Provided records below:

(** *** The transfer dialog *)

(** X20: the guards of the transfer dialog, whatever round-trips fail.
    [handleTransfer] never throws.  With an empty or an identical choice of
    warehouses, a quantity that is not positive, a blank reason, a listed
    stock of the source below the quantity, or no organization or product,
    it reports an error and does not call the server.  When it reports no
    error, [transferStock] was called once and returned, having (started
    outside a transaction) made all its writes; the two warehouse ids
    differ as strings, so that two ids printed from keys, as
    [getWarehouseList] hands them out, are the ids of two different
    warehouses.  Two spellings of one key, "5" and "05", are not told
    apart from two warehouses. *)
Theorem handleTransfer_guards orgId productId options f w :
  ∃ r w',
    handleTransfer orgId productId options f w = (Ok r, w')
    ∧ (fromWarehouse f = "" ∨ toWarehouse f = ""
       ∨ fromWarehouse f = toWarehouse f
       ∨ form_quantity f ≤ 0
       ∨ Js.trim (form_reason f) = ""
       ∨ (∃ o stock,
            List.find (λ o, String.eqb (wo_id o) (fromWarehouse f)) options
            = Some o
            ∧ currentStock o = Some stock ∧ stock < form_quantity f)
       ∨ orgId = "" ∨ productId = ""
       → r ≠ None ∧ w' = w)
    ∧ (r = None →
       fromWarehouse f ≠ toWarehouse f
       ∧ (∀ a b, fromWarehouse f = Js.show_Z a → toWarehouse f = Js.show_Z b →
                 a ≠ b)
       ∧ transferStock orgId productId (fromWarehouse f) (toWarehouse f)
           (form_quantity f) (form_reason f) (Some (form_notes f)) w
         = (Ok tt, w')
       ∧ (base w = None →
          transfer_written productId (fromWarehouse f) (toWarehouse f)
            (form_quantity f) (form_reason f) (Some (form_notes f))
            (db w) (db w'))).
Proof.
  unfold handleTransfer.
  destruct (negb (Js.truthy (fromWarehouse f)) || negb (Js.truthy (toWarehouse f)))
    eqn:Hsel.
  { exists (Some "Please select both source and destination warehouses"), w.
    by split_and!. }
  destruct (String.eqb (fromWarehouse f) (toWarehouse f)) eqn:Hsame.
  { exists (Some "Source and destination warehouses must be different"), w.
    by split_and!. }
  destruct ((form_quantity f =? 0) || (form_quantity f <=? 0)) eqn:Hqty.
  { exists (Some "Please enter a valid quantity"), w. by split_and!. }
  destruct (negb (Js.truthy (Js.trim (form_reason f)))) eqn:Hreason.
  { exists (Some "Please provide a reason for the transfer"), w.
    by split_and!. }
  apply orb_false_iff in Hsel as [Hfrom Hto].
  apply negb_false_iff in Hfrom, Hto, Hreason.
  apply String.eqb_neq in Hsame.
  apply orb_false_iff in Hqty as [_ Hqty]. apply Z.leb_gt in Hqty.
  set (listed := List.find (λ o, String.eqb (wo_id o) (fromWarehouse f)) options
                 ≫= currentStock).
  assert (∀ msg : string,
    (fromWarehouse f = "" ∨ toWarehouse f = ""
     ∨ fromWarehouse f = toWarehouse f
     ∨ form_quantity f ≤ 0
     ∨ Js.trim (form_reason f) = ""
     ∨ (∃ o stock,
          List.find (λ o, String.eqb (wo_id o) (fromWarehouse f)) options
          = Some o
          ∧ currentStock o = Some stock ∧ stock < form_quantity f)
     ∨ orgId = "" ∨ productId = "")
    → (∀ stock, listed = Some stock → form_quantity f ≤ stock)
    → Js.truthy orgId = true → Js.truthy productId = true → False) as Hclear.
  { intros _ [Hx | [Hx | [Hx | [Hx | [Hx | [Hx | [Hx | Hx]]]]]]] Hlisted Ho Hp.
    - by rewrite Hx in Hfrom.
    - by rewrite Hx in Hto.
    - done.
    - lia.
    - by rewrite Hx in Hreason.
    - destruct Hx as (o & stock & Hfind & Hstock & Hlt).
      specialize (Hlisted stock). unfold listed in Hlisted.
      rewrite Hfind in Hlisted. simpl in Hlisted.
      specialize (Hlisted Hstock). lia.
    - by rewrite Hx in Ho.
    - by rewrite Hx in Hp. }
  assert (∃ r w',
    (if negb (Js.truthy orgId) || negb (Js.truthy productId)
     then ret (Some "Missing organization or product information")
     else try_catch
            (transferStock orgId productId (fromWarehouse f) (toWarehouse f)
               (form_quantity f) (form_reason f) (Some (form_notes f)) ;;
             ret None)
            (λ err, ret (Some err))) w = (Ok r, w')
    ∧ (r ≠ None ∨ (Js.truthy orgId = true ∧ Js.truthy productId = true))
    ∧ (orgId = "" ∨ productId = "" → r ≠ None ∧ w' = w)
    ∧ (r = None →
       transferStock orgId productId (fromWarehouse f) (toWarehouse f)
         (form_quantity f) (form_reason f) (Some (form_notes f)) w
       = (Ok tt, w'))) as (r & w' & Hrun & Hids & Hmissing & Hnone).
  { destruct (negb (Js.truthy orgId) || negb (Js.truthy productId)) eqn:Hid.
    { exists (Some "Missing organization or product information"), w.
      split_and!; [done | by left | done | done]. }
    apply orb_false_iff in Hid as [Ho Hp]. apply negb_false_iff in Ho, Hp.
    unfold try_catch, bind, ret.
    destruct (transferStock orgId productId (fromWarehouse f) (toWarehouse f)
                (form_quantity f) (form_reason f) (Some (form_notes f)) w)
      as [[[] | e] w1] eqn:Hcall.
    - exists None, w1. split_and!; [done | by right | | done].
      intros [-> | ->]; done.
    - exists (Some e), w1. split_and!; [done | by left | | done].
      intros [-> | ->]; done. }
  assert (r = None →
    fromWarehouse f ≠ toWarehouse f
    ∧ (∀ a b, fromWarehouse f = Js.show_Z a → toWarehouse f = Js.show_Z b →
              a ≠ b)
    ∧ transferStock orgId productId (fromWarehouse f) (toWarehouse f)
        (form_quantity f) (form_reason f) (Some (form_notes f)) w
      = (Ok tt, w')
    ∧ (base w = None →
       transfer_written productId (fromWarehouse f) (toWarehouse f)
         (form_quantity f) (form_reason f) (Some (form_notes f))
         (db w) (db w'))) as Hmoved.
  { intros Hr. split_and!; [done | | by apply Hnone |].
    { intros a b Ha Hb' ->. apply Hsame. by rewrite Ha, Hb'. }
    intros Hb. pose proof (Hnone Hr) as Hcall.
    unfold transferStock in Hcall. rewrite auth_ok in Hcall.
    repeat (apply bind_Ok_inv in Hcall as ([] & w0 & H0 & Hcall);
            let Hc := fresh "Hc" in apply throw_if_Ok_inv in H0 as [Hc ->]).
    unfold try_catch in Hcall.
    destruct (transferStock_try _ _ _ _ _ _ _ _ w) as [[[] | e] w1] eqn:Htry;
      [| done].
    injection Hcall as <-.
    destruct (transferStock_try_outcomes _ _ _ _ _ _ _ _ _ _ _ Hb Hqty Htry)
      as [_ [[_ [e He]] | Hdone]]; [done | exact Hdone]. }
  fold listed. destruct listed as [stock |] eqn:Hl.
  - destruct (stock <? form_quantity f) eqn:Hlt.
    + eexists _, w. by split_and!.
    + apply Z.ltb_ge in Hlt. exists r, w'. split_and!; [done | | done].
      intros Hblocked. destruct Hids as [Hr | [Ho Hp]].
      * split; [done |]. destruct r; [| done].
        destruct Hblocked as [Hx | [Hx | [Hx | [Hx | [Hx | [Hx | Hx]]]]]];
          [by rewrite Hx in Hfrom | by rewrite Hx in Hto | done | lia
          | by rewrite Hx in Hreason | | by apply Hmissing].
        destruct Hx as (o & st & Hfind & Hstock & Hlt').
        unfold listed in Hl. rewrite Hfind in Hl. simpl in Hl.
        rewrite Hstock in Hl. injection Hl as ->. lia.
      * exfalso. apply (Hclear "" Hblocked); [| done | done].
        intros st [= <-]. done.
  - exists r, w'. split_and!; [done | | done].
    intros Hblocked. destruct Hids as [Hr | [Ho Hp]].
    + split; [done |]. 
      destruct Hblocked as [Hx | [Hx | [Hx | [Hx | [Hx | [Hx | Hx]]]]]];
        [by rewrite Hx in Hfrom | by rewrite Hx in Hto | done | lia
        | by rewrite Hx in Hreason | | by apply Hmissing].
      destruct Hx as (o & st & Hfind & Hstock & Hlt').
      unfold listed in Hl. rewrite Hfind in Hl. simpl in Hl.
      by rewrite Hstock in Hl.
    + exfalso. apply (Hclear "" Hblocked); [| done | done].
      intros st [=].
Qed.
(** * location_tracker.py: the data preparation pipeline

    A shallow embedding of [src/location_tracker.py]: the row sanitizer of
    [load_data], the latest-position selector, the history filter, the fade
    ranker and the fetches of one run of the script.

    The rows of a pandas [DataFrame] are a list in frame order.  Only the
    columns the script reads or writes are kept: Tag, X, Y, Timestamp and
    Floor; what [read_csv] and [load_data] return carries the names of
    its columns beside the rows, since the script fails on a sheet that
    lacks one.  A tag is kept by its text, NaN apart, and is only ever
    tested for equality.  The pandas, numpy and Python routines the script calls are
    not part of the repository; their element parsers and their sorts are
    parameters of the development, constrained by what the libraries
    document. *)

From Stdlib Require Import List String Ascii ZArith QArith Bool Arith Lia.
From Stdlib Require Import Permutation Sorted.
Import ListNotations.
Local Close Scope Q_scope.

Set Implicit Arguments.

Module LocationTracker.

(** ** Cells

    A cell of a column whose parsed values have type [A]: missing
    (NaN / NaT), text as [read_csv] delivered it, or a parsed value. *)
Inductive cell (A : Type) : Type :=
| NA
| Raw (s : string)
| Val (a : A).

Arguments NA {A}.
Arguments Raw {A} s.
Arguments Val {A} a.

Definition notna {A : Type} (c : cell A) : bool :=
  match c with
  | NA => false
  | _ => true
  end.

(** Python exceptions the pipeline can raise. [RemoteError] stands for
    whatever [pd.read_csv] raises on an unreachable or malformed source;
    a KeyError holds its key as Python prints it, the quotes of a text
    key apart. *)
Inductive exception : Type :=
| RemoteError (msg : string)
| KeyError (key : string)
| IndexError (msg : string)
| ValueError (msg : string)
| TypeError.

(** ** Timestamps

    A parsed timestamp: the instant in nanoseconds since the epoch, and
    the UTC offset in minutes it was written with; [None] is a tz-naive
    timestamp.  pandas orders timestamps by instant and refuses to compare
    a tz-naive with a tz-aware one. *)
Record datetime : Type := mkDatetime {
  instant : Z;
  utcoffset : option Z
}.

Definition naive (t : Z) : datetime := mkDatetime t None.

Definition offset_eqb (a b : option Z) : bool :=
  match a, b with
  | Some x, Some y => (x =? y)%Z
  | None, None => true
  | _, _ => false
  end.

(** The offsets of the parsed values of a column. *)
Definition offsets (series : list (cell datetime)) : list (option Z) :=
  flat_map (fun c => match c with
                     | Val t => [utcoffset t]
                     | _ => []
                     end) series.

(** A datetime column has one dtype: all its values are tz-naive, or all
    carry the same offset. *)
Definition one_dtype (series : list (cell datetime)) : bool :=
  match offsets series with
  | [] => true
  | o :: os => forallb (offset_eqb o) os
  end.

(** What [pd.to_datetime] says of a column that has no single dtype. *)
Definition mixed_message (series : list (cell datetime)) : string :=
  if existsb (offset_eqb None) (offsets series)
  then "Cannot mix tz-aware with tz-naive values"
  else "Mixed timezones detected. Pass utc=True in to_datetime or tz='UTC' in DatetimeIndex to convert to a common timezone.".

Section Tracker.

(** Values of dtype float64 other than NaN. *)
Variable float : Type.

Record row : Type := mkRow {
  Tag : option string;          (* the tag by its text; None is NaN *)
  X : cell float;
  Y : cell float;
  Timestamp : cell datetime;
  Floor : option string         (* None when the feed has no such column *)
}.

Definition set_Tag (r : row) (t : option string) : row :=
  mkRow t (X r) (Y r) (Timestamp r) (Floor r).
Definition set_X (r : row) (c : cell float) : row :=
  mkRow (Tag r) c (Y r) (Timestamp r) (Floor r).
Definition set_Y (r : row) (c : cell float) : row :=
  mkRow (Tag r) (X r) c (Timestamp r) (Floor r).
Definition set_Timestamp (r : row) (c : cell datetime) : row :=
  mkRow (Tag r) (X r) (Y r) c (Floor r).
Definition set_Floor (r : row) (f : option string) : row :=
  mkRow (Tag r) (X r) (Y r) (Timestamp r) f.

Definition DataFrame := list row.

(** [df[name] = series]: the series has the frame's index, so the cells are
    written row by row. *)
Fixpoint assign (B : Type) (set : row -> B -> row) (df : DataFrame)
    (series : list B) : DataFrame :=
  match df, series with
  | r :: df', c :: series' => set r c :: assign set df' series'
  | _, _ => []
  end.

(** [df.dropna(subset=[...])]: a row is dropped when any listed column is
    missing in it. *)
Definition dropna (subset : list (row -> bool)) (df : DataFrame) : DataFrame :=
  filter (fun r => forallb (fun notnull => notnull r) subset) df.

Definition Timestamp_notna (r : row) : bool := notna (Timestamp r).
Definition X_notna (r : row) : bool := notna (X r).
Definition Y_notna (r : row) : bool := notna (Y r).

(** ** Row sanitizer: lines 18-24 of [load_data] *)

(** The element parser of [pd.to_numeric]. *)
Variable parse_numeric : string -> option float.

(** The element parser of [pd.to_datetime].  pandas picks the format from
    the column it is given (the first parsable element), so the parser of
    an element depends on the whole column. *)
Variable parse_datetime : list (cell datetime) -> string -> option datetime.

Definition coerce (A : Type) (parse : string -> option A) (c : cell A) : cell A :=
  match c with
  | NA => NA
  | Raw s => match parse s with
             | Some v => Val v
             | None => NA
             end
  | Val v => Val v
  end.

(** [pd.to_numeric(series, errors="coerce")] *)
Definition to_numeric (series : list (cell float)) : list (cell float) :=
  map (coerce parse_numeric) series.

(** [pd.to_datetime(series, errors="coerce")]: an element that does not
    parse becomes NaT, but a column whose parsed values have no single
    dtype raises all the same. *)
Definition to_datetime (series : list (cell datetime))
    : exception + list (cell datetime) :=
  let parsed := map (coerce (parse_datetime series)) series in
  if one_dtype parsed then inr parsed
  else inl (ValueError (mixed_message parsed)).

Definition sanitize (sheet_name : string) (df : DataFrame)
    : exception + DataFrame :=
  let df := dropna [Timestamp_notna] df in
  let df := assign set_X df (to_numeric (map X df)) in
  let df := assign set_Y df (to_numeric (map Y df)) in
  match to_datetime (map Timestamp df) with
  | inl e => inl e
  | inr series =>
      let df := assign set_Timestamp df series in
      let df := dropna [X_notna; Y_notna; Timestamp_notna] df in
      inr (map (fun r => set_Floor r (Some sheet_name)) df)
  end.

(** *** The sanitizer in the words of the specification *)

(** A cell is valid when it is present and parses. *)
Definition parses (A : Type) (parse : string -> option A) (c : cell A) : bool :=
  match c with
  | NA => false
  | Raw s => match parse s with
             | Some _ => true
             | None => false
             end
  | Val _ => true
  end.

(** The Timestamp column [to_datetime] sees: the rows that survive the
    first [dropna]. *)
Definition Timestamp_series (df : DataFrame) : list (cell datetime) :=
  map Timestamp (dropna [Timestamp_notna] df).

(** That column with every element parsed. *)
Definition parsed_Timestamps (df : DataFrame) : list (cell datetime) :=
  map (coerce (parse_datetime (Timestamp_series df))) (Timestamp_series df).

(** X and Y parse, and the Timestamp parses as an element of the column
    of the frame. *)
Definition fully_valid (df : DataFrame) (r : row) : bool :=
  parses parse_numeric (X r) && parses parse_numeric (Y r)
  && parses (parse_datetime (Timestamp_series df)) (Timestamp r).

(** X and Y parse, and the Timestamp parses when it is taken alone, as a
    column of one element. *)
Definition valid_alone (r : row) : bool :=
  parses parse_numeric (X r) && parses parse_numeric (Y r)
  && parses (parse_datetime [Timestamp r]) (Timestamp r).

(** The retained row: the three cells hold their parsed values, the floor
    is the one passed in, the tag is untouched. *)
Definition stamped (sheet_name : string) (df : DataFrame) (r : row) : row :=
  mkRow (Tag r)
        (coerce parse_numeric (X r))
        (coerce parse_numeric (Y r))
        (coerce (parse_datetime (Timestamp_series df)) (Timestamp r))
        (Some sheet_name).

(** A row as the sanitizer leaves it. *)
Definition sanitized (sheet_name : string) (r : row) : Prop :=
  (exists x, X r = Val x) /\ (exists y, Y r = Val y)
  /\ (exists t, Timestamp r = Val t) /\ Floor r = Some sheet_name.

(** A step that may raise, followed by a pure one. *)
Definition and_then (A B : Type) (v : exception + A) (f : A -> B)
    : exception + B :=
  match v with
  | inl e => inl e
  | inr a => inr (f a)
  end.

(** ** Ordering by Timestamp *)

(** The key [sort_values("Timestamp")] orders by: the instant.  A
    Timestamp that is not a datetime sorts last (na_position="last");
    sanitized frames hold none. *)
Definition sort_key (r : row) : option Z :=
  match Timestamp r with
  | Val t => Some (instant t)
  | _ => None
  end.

End of Provided records.

Exercise brief
I'd like the lines above from the one with "(db w) (db w'))) as Hmoved." up to and including the one with "unfold try_catch in Hcall." copied exactly, with no other lines.

Expected answer
         (db w) (db w'))) as Hmoved.
  { intros Hr. split_and!; [done | | by apply Hnone |].
    { intros a b Ha Hb' ->. apply Hsame. by rewrite Ha, Hb'. }
    intros Hb. pose proof (Hnone Hr) as Hcall.
    unfold transferStock in Hcall. rewrite auth_ok in Hcall.
    repeat (apply bind_Ok_inv in Hcall as ([] & w0 & H0 & Hcall);
            let Hc := fresh "Hc" in apply throw_if_Ok_inv in H0 as [Hc ->]).
    unfold try_catch in Hcall.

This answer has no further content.